O PL 01 não apenas regulamenta a lei de greve. Ele limita o aumento com despesas de pessoal na administração pública a 1% acima da inflação ao ano, o que na prática inviabiliza a gestão pública. “O crescimento vegetativo apenas, já atinge mais de 1,5% ao ano, o que demonstra o quanto ele é ruim.
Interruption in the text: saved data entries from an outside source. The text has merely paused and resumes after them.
Lemma fetch_parse_store_GUID z name currentGUID w p :
  fst (fetch_parse_store z name currentGUID w) = inr p ->
  PoolGUID p = currentGUID.
Proof.
  destruct (fetch_parse_store_cases z name currentGUID w)
    as [(err & _ & E)|[(_ & E)|[(lines & err & _ & _ & _ & E)
       |(lines & p' & _ & _ & Hp & E)]]]; rewrite E; simpl;
    try discriminate.
  intros [= <-]. unfold parse_lines in Hp.
  destruct (run_lines (init_loop name currentGUID) lines) as [e|st] eqn:Hr;
    [discriminate|].
  injection Hp as <-. apply (run_lines_GUID _ _ _ Hr).
Qed.

End MoreOfTheCache.

(** X9.  Whatever its outcome, a [GetPool] leaves every cache entry under
    a key other than the key of the call as it was, and removes no entry:
    a key that had an entry before the call has one after it. *)
Theorem X9_other_cache_entries_are_untouched
    (z : zdb) (name currentGUID : string) (w : World) :
  (forall key, key <> cacheKey name currentGUID ->
     zdbCache (snd (GetPool z name currentGUID w)) !! key = zdbCache w !! key) /\
  (forall key, is_Some (zdbCache w !! key) ->
     is_Some (zdbCache (snd (GetPool z name currentGUID w)) !! key)).
Proof.
  destruct (GetPool_cache z name currentGUID w) as [->|(p & _ & _ & _ & ->)].
  - split; auto.
  - split.
    + intros key Hne. apply lookup_insert_ne. congruence.
    + intros key Hs. rewrite lookup_insert.
      destruct (decide (cacheKey name currentGUID = key)); [eauto|exact Hs].
Qed.

Lemma X9_other_entries_witness :
  zdbCache (snd (GetPool (zdb_printing ZDBOutput ttl_100ms) "pond" ""
                   world_after_first_call)) !! "tank"
  = zdbCache world_after_first_call !! "tank".
Proof.
  apply (proj1 (X9_other_cache_entries_are_untouched
                  (zdb_printing ZDBOutput ttl_100ms) "pond" ""
                  world_after_first_call)).
  vm_compute. discriminate.
Defined.

(** X10.  A [GetPool] runs at most one command: none when a live cache
    entry is served, and otherwise exactly one, which is the binary of the
    client with the arguments [-C] and the name of the pool, behind
    [sudo] when the client says so.  The GUID of the call is no part of
    the command. *)
Theorem X10_one_command_per_fetch
    (z : zdb) (name currentGUID : string) (w : World) :
  CallHistory (snd (GetPool z name currentGUID w)) =
  CallHistory w ++
  match cache_lookup z (cacheKey name currentGUID) w with
  | Some _ => []
  | None => [zdb_command (cmd z) name]
  end.
Proof.
  unfold GetPool.
  destruct (cache_lookup z (cacheKey name currentGUID) w).
  - simpl. rewrite app_nil_r. reflexivity.
  - apply fetch_parse_store_history.
Qed.

(** X11.  An entry is stale from the instant of its expiry on: when the
    cache holds, for the key of the call, an entry whose expiry is the
    current time or earlier, [GetPool] does not serve it but runs the
    tool; if the call fails the stale entry stays in the cache, and if it
    succeeds with caching enabled the entry is replaced by the new record
    with expiry the time of the store plus the TTL. *)
Theorem X11_entry_is_stale_at_its_expiry
    (z : zdb) (name currentGUID : string) (w : World) (entry : zdbCacheEntry) :
  zdbCache w !! cacheKey name currentGUID = Some entry ->
  expiry entry <= now w ->
  GetPool z name currentGUID w = fetch_parse_store z name currentGUID w /\
  CallHistory (snd (GetPool z name currentGUID w))
    = CallHistory w ++ [zdb_command (cmd z) name] /\
  match fst (GetPool z name currentGUID w) with
  | inl _ =>
    zdbCache (snd (GetPool z name currentGUID w)) !! cacheKey name currentGUID
      = Some entry
  | inr p =>
    zdbCache (snd (GetPool z name currentGUID w)) !! cacheKey name currentGUID
      = Some (if 0 <? cacheTTL z
              then mkEntry p currentGUID
                     (now (snd (GetPool z name currentGUID w)) + cacheTTL z)
              else entry)
  end.
Proof.
  intros He Hexp.
  assert (Hmiss : cache_lookup z (cacheKey name currentGUID) w = None).
  { unfold cache_lookup. rewrite He.
    destruct (0 <? cacheTTL z); [|reflexivity].
    destruct (Z.ltb_spec (now w) (expiry entry)); [lia|reflexivity]. }
  rewrite (GetPool_miss _ _ _ _ Hmiss).
  split; [reflexivity|]. split; [apply fetch_parse_store_history|].
  destruct (fetch_parse_store_cases z name currentGUID w)
    as [(err & _ & E)|[(_ & E)|[(lines & err & _ & _ & _ & E)
       |(lines & p & _ & _ & _ & E)]]]; rewrite E; simpl;
    try (rewrite zdbOutput_cache; exact He).
  destruct (0 <? cacheTTL z); simpl.
  - apply lookup_insert_eq.
  - rewrite zdbOutput_cache. exact He.
Qed.

Lemma X11_stale_entry_witness :
  zdbCache stale_world !! cacheKey "tank" ""
    = Some (mkEntry sample_pool "" ttl_100ms) /\
  expiry (mkEntry sample_pool "" ttl_100ms) <= now stale_world /\
  CallHistory (snd (GetPool (zdb_printing ZDBOutput ttl_100ms) "tank" ""
                      stale_world))
  = CallHistory stale_world
    ++ [zdb_command (cmd (zdb_printing ZDBOutput ttl_100ms)) "tank"].
Proof.
  assert (H : zdbCache stale_world !! cacheKey "tank" ""
              = Some (mkEntry sample_pool "" ttl_100ms))
    by (vm_compute; reflexivity).
  assert (H' : expiry (mkEntry sample_pool "" ttl_100ms) <= now stale_world)
    by (vm_compute; discriminate).
  split; [exact H|]. split; [exact H'|].
  pose proof (X11_entry_is_stale_at_its_expiry
    (zdb_printing ZDBOutput ttl_100ms) "tank" "" stale_world
    (mkEntry sample_pool "" ttl_100ms) H H') as HH.
  destruct HH as (_ & HH & _). exact HH.
Defined.

Section CacheKey.

Lemma mem_byte_append c a b :
  mem_byte c (a +:+ b) = mem_byte c a || mem_byte c b.
Proof.
  induction a as [|x a IH]; [reflexivity|].
  change (String x a +:+ b) with (String x (a +:+ b)).
  simpl. rewrite IH, orb_assoc. reflexivity.
Qed.

Lemma keyed_name_has_pipe n g : mem_byte PIPE (n +:+ "|" +:+ g) = true.
Proof.
  rewrite mem_byte_append.
  change (mem_byte PIPE ("|" +:+ g))
    with (Ascii.eqb PIPE PIPE || mem_byte PIPE g).
  rewrite Ascii.eqb_refl. apply orb_true_r.
Qed.
(** [__aenter__]. *)
Definition __aenter__ (fuel : nat) : M env unit :=
  c <- read_self connection ;;
  match c with
  | Some _ => raise (DatabaseError "Connection already in progress")
  | None =>
      try_except
        (p <- read_self pool ;;
         t <- read_self timeout ;;
         con <- on_world (pool_acquire p t) ;;
         update_self (set_connection (Some con)))
        (fun e =>
           match e with
           | ConnectionDoesNotExistError => Some
               (on_world (log_exception "Error acquiring connection") ;;;
                p <- read_self pool ;;
                g <- on_world get_database_pool ;;
                if Nat.eqb p g then
                  on_world (set_database_pool None) ;;;
                  recover fuel
                else raise e)
           | _ => None
           end) ;;;
      con <- the_connection "transaction" ;;
      update_self (set_transaction (Some (transaction_on con))) ;;;
      on_world (tx_start (transaction_on con))
  end.

(** [on_commit(callback)]. *)
Definition on_commit (callback : nat) : M env unit :=
  update_self (fun s =>
    if existsb (Nat.eqb callback) (callbacks s) then s
    else set_callbacks (callbacks s ++ [callback]) s).

(** The body of a callback. *)
Definition run_body (callback : nat) : M env unit :=
  on_world (modify (emit (Fired callback))) ;;;
  fold_right (fun c k => on_commit c ;;; k) (ret tt) (registers (body_of callback)) ;;;
  match fails (body_of callback) with
  | Some e => raise e
  | None => ret tt
  end.

(** [f = callback()]: a coroutine function answers a coroutine, any other
    function runs. *)
Definition call (callback : nat) : M env (option nat) :=
  if is_coroutine (body_of callback) then ret (Some callback)
  else run_body callback ;;; ret None.

(** [for callback in callbacks: f = callback(); if iscoroutine(f): await f]. *)
Fixpoint run_callbacks (l : list nat) : M env unit :=
  match l with
  | [] => ret tt
  | callback :: rest =>
      f <- call callback ;;
      match f with
      | Some coroutine => run_body coroutine
      | None => ret tt
      end ;;;
      run_callbacks rest
  end.

(** [commit(create_new_transaction)]. *)
Definition commit (create_new_transaction : bool) : M env unit :=
  t <- read_self transaction ;;
  match t with
  | Some tx =>
      try_finally
        (pending <- read_self callbacks ;;
         update_self (set_callbacks []) ;;;
         on_world (tx_commit tx) ;;;
         run_callbacks pending)
        (if create_new_transaction then
           con <- the_connection "transaction" ;;
           update_self (set_transaction (Some (transaction_on con))) ;;;
           on_world (tx_start (transaction_on con))
         else
           update_self (set_done true) ;;;
           update_self (set_transaction None))
  | None => raise (DatabaseError "No transaction to commit")
  end.

(** [__aexit__(extype, ex, tb)]. *)
Definition __aexit__ (extype : option exn) : M env unit :=
  try_finally
    (t <- read_self transaction ;;
     match t with
     | Some tx =>
         a <- read_self autocommit ;;
         if (match extype with Some _ => true | None => false end) || negb a
         then on_world (tx_rollback tx)
         else if a then commit false
         else ret tt
     | None => ret tt
     end)
    (con <- read_self connection ;;
     update_self (set_transaction None) ;;;
     update_self (set_connection None) ;;;
     update_self (set_done true) ;;;
     p <- read_self pool ;;
     on_world (pool_release p con)).

(** *** Queries *)

Definition execute (query : string) (args : list pyval) : M env response :=
  t <- read_self transaction ;;
  match t with
  | Some _ => con <- the_connection "execute" ;; on_world (con_execute con query args)
  | None => raise (DatabaseError "No transaction in progress")
  end.

Definition executemany (command : string) (args : list (list pyval)) : M env unit :=
  t <- read_self transaction ;;
  match t with
  | Some _ => con <- the_connection "executemany" ;;
      on_world (con_executemany con command args)
  | None => raise (DatabaseError "No transaction in progress")
  end.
Estudos mostraram que ele reduz os salários dos servidores e faz parte de uma estratégia maior”, denuncia.
Avanço Neoliberal
A tática de enxugamento de verbas para o setor público, garante o presidente da CSPB, está explícita no PL 01. “O plano se insere em um compromisso firmado pelo Governo Lula, especificamente por Antônio Palocci e José Dirceu, ministros da Fazenda e Casa Civil na época, com o BIRD (Banco Internacional para Reconstrução e Reconhecimento, ou simplesmente Banco Mundial) e o FMI (Fundo Monetário Internacional)”.
“Foi apresentada uma carta”, continua ele, “entitulada Carta do povo Brasileiro, onde o recente governo petista se comprometia a dar seqüência às mudanças estruturais do governo FHC. Ou seja, as privatizações teriam seqüência e, para isso, é imprescindível arruinar a Previdência, a Saúde Pública, a Educação Pública.
Se deixarem daqui a alguns anos não teremos nada disso”, alerta. Para ele, o corpo de serviços do Estado praticamente não é mais real e em todas as esferas já se demanda a iniciativa privada.